Every once in a while I review my personal blog publishing process to analyze what I’m doing so that I can ensure maximum levels of productivity and limited amounts of waste.
I do this for the obvious reasons as just listed but also because I’m generally curious as to not just what I’m doing but also why. I often question the very things that I do so that I might gather a new perspective or see if I can better myself incrementally.
I’ve learned do this quite instinctually – in fact, I’ve done something fairly dramatic this past weekend with my iPhone that I challenge you to do, although that might get you sidetracked, so don’t click that link quite yet.
What’s fascinating is that most people don’t actually review their own internal processes and as a natural result they don’t get much better – they may try a new GTD system or some other productivity app, but nothing seems to change; surprise, surprise.
What I want to share with you is the soup-to-nuts process that I take to create most of the blog posts that I write.
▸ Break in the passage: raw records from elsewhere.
(* ===== verification/Batching.v ===== *)
(** * The forms under a React that does not batch

    The models render once per stretch of handler code (React.v).  React
    before version 18 batches the updates of an event handler only: after an
    [await] every [set...] call renders on its own, and the cleanup of the
    effect runs between two updates of one stretch when the first of them
    changed a dependency.  The sources do not fix the version of React.

    This file shows that the forms behave the same under both: in each
    stretch that follows an [await] one update at most touches the
    dependency list of the effect, so a render per update
    ([React.render_each]) ends in the configuration the model's single render
    gives, and in the PDF form, whose render can throw, the renders in
    between succeed whenever the page was up. *)

From stdpp Require Import base tactics option list strings.
From S2P Require Import Prelude Js Browser React Remote Flight.
From S2P Require Import PdfToImage PdfToImageInv ImageConverter ImageToPdf.

(** ** The PDF form *)

Section p2i_batching.
Import PdfToImageConverter.
Implicit Types (c : Config) (s : State) (σ : Url.store).

(** The configuration after the updates of a stretch, rendered one by
    one. *)
Definition p2i_render_each (updates : list (State -> State)) σ c : Config :=
  let '(new, σ') := render_each (state c) updates σ in
  mkConfig new σ' (stamp c) (tasks c) (requests c).

Lemma p2i_deps_refl s : deps_changed s s = false.
Proof. by apply depsChanged_same. Qed.

Lemma p2i_setIsLoading_inert v : inert (setIsLoading v).
Proof. by intros s. Qed.

Lemma p2i_setError_inert v : inert (setError v).
Proof. by intros s. Qed.

Lemma p2i_render_each_batch pre f post σ c :
  Forall inert pre -> Forall inert post ->
  p2i_render_each (pre ++ f :: post) σ c =
  render_with (foldl (fun st g => g st) (state c) (pre ++ f :: post)) σ c.
Proof.
  intros Hpre Hpost. unfold p2i_render_each.
  by rewrite (render_each_batch p2i_deps_refl) by done.
Qed.

(** C21. The PDF form does not depend on React batching the updates that
    follow an [await]: the [catch] and [finally] clauses, the stretch that
    stores the archive's URL and the stretch that stores the previews end in
    the same state with the same URLs live when every update is rendered on
    its own. *)
Theorem p2i_batching_irrelevant t err zipBlob images c :
  catchFinally err c =
    p2i_render_each [setError (Exn.message err); setIsLoading false] (urls c) c /\
  onBlob t (Fulfilled zipBlob) c =
    (let '(u, σ) := Url.createObjectURL zipBlob (urls c) in
     setTask t (AwaitLoad zipBlob) (p2i_render_each [setZipUrl (Some u)] σ c)) /\
  showImages images c =
    (let '(arr, c1) := newArray images c in
     p2i_render_each [setConvertedImages arr; setIsLoading false] (urls c1) c1).
Proof.
  unfold onBlob, showImages.
  destruct (Url.createObjectURL zipBlob (urls c)) as [u σ], (newArray images c) as [arr c1].
  split_and!; symmetry.
  - apply (p2i_render_each_batch [setError _] (setIsLoading false) []);
      auto using p2i_setError_inert.
  - done.
  - apply (p2i_render_each_batch [] (setConvertedImages arr) [setIsLoading false]);
      auto using p2i_setIsLoading_inert.
Qed.

(** A page that renders while loading renders after any update that keeps
    the file and the archive's URL. *)
Lemma p2i_render_up s s' :
  is_fulfilled (render s) = true -> isLoading s = true ->
  selectedFile s' = selectedFile s -> zipUrl s' = zipUrl s ->
  is_fulfilled (render s') = true.
Proof.
  intros Ha Hl Hf Hz. apply render_fulfilled. rewrite Hf, Hz.
  destruct (selectedFile s) eqn:Hs; [by left|]. destruct (zipUrl s) eqn:Hu; [|by right; left].
  rewrite (render_rejected s) in Ha; [done|done|by rewrite Hu|].
  unfold showsResults. by rewrite Hl.
Qed.

(** The renders in between do not throw: with a call of the handler
    suspended the page is loading, and neither update of a stretch that
    has two changes the file or the archive's URL. *)
Lemma p2i_unbatched_renders_up t k err arr c :
  Inv c -> alive c = true -> tasks c !! t = Some k -> active k = true ->
  is_fulfilled (render (setError (Exn.message err) (state c))) = true /\
  is_fulfilled (render (setConvertedImages arr (state c))) = true.
Proof.
  intros HI Ha Ht Hk. destruct (Inv_active_loading c t k HI Ht Hk) as [Hl _].
  split; by apply (p2i_render_up (state c)).
Qed.

End p2i_batching.

(** ** The image converter *)

Section ic_batching.
Import ImageConverter.
Implicit Types (c : Config) (s : State) (σ : Url.store).

Definition ic_render_each (updates : list (State -> State)) σ c : Config :=
  let '(new, σ') := render_each (state c) updates σ in
  mkConfig new σ' (tasks c) (requests c).

Lemma ic_deps_refl s : deps_changed s s = false.
Proof. simpl. unfold depsChanged, same_value. by rewrite !bool_decide_true. Qed.

Lemma ic_setIsLoading_inert v : inert (setIsLoading v).
Proof. by intros s. Qed.

Lemma ic_setError_inert v : inert (setError v).
Proof. by intros s. Qed.

Lemma ic_render_each_batch pre f post σ c :
  Forall inert pre -> Forall inert post ->
  ic_render_each (pre ++ f :: post) σ c =
  render_with (foldl (fun st g => g st) (state c) (pre ++ f :: post)) σ c.
Proof.
  intros Hpre Hpost. unfold ic_render_each.
  by rewrite (render_each_batch ic_deps_refl) by done.
Qed.

(** The stretches of the image converter that follow an [await] end the
    same when every update is rendered on its own. *)
Lemma ic_batching_irrelevant t err imageBlob c :
  catchFinally err c =
    ic_render_each [setError (Exn.message err); setIsLoading false] (urls c) c /\
  onBlob t (Fulfilled imageBlob) c =
    (let '(u, σ) := Url.createObjectURL imageBlob (urls c) in
     setTask t Finished
       (ic_render_each [setConvertedImageUrl (Some u); setIsLoading false] σ c)).
Proof.
  unfold onBlob. destruct (Url.createObjectURL imageBlob (urls c)) as [u σ].
  split; [|f_equal]; symmetry.
  - apply (ic_render_each_batch [setError _] (setIsLoading false) []);
      auto using ic_setError_inert.
  - apply (ic_render_each_batch [] (setConvertedImageUrl (Some u)) [setIsLoading false]);
      auto using ic_setIsLoading_inert.
Qed.

(** The updates of [handleFileChange], which React batches in every version
    because they run inside the event handler. *)
Definition ic_file_updates (file : File) (u : nat) : list (State -> State) :=
  [setSelectedFile (Some file); setOriginalImagePreview (Some u);
   setConvertedImageUrl None; setError None].

Lemma ic_file_updates_batch file c :
  handleFileChange [file] c =
  (let '(u, σ) := Url.createObjectURL (file_blob file) (urls c) in
   let '(new, σ') := render_batch (state c) (ic_file_updates file u) σ in
   mkConfig new σ' (tasks c) (requests c)).
Proof. unfold handleFileChange. simpl. by destruct (Url.createObjectURL (file_blob file) (urls c)). Qed.

(** The form relies on it: rendered one by one over a converted image, the
    update that clears the converted image runs the cleanup of a render
    that already shows the new preview, and revokes it. *)
Lemma ic_file_change_needs_batch file c :
  is_Some (convertedImageUrl (state c)) ->
  let '(u, σ) := Url.createObjectURL (file_blob file) (urls c) in
  Url.lookup u (render_each (state c) (ic_file_updates file u) σ).2 = None.
Proof.
  intros [v Hv]. destruct (Url.createObjectURL (file_blob file) (urls c)) as [u σ].
  cbn [render_each ic_file_updates snd]. apply commit_lookup_none, commit_revokes.
  - simpl. unfold depsChanged, same_value. simpl. rewrite Hv.
    destruct (bool_decide _); [done|]. by rewrite bool_decide_false.
  - simpl. unfold heldUrls. simpl. apply elem_of_cons. by left.
Qed.

End ic_batching.

(** ** The image to PDF form *)

Section i2p_batching.
Import ImageToPdfConverter.
Implicit Types (c : Config) (s : State) (σ : Url.store).

Definition i2p_render_each (updates : list (State -> State)) σ c : Config :=
  let '(new, σ') := render_each (state c) updates σ in
  mkConfig new σ' (stamp c) (tasks c) (requests c).

Lemma i2p_deps_refl s : deps_changed s s = false.
Proof. simpl. unfold depsChanged, same_array, same_value. by rewrite !bool_decide_true. Qed.

Lemma i2p_setIsLoading_inert v : inert (setIsLoading v).
Proof. by intros s. Qed.

Lemma i2p_setError_inert v : inert (setError v).
Proof. by intros s. Qed.

Lemma i2p_render_each_batch pre f post σ c :
  Forall inert pre -> Forall inert post ->
  i2p_render_each (pre ++ f :: post) σ c =
  render_with (foldl (fun st g => g st) (state c) (pre ++ f :: post)) σ c.
Proof.
  intros Hpre Hpost. unfold i2p_render_each.
  by rewrite (render_each_batch i2p_deps_refl) by done.
Qed.

(** The stretches of the image to PDF form that follow an [await] end the
    same when every update is rendered on its own. *)
Lemma i2p_batching_irrelevant t err pdfBlob c :
  catchFinally err c =
    i2p_render_each [setError (Exn.message err); setIsLoading false] (urls c) c /\
  onBlob t (Fulfilled pdfBlob) c =
    (let '(u, σ) := Url.createObjectURL pdfBlob (urls c) in
     setTask t Finished (i2p_render_each [setPdfUrl (Some u); setIsLoading false] σ c)).
Proof.
  unfold onBlob. destruct (Url.createObjectURL pdfBlob (urls c)) as [u σ].
  split; [|f_equal]; symmetry.
  - apply (i2p_render_each_batch [setError _] (setIsLoading false) []);
      auto using i2p_setError_inert.
  - apply (i2p_render_each_batch [] (setPdfUrl (Some u)) [setIsLoading false]);
      auto using i2p_setIsLoading_inert.
Qed.

End i2p_batching.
There is certainly a lot of flexibility built-in here and I’m willing to break my own rules on command, but this is the general top-level process.
1. Start with the Physical
The first thing I do is I capture most of my blog post ideas into something physical. I use both my Action Method Journal, which is one of my top writing notebooks or I use #Notes, which is a small product that our team here at WP Daily created a while ago to help capture those ideas into some workable framework.
I don’t prefer one over the other although I do really enjoy my larger notebook as I have more than just blog post ideas – I have sketches for apps that I’m interested in exploring as well as notes for design and development for 8BIT or WP Daily.
I capture the initial idea there and save it for later. The reason I use something physical is because I feel there’s something uniquely intimate about the process of putting pen to paper (and make sure you use pen!). It crystalizes much more and I find the idea matures in real-time as I write it down.
It’s somewhat magical, if I’m completely honest.
2. Draft in the Cloud
The next part of my process is drafting the actual blog post in a cloud-based solution. I’m completely in love with iA Writer and the opportunity to save my work in the cloud means that I have access to it everywhere. With it’s ability to save in real-time as well I never have to hit any “save” button.
What’s beautiful about iA Writer is the fact that it focuses on the meat and bones of a great blog post – the content. There is no time to waste for hyperlinking or adding images – just write to my heart’s content.
With a dramatically clean area to write on I feel just free to do just that – write:
Once the core draft is done I’m ready for the next stage.
3. Finding and Optimizing Media and Collateral
The next segment is simply finding the right images and attached media that I will need for the post. I do my best to follow my own guide for using images on blog posts and collect all these images to be used for the actual post.
If it’s a video or audio clip I put this link in the button of the draft in iA Writer – otherwise, I simply collect them in a folder on my desktop.
I may also take two additional steps in optimizing my media as well, first using my image editing software Acorn app to crop the image or make slight adjustments:
Secondly, I’ll use ImageOptim, which is a free image optimizer which creates optimized (smaller sized) images with lossless quality:
Now my images are ready for publishing!
4. Moving to WordPress, Finalizing
I do not use any desktop publishing application although there are a ton of them out there. Instead, I’m very comfortable with using WordPress via the web interface.
I’ll copy and paste my text via iA Writer right into the blog drafting area and then begin to clean up any carriage returns and content that I want.
Here I’ll go about adding the Featured Image, the images that I’ve optimized, any related media, as well as choosing the categories and tags that are appropriate.
Finally, at the very end, I’ll add the necessary hyperlinks that are needed for the blog post to go live. There’s nothing flashy or sexy about this part of the process but it’s obviously crucial to get me toward publishing!
5. Publish and Share
The last part is simply hitting the publish button as well as sharing the blog post across all the various social networks and sites that will contribute to the blog post being read.
Jetpack enables a lot of this through their Publicize Options:
As well as their Sharing Services section:
I’ll publish and then begin to click the relevant links that make sense for this post for publication.
Then, I sit back, and watch the traffic come right on in (sometimes I actually do this through Real-Time Google Analytics).
That, my friends, is my core blog publishing process from start to finish. As I mentioned before, I’m very open and willing to break my own rules, so to speak, and occasionally I will, but this is the bare minimum that happens.
Again, the point of reviewing such a process is in the hopes of optimization – perhaps there might be a better tool, a better method to publish a post faster, better, and more smartly. At this time I’m not sure that I can, but I’m willing to try anything once.
Have any tips or tricks that you use to get your blog posts published? I’d love to hear them!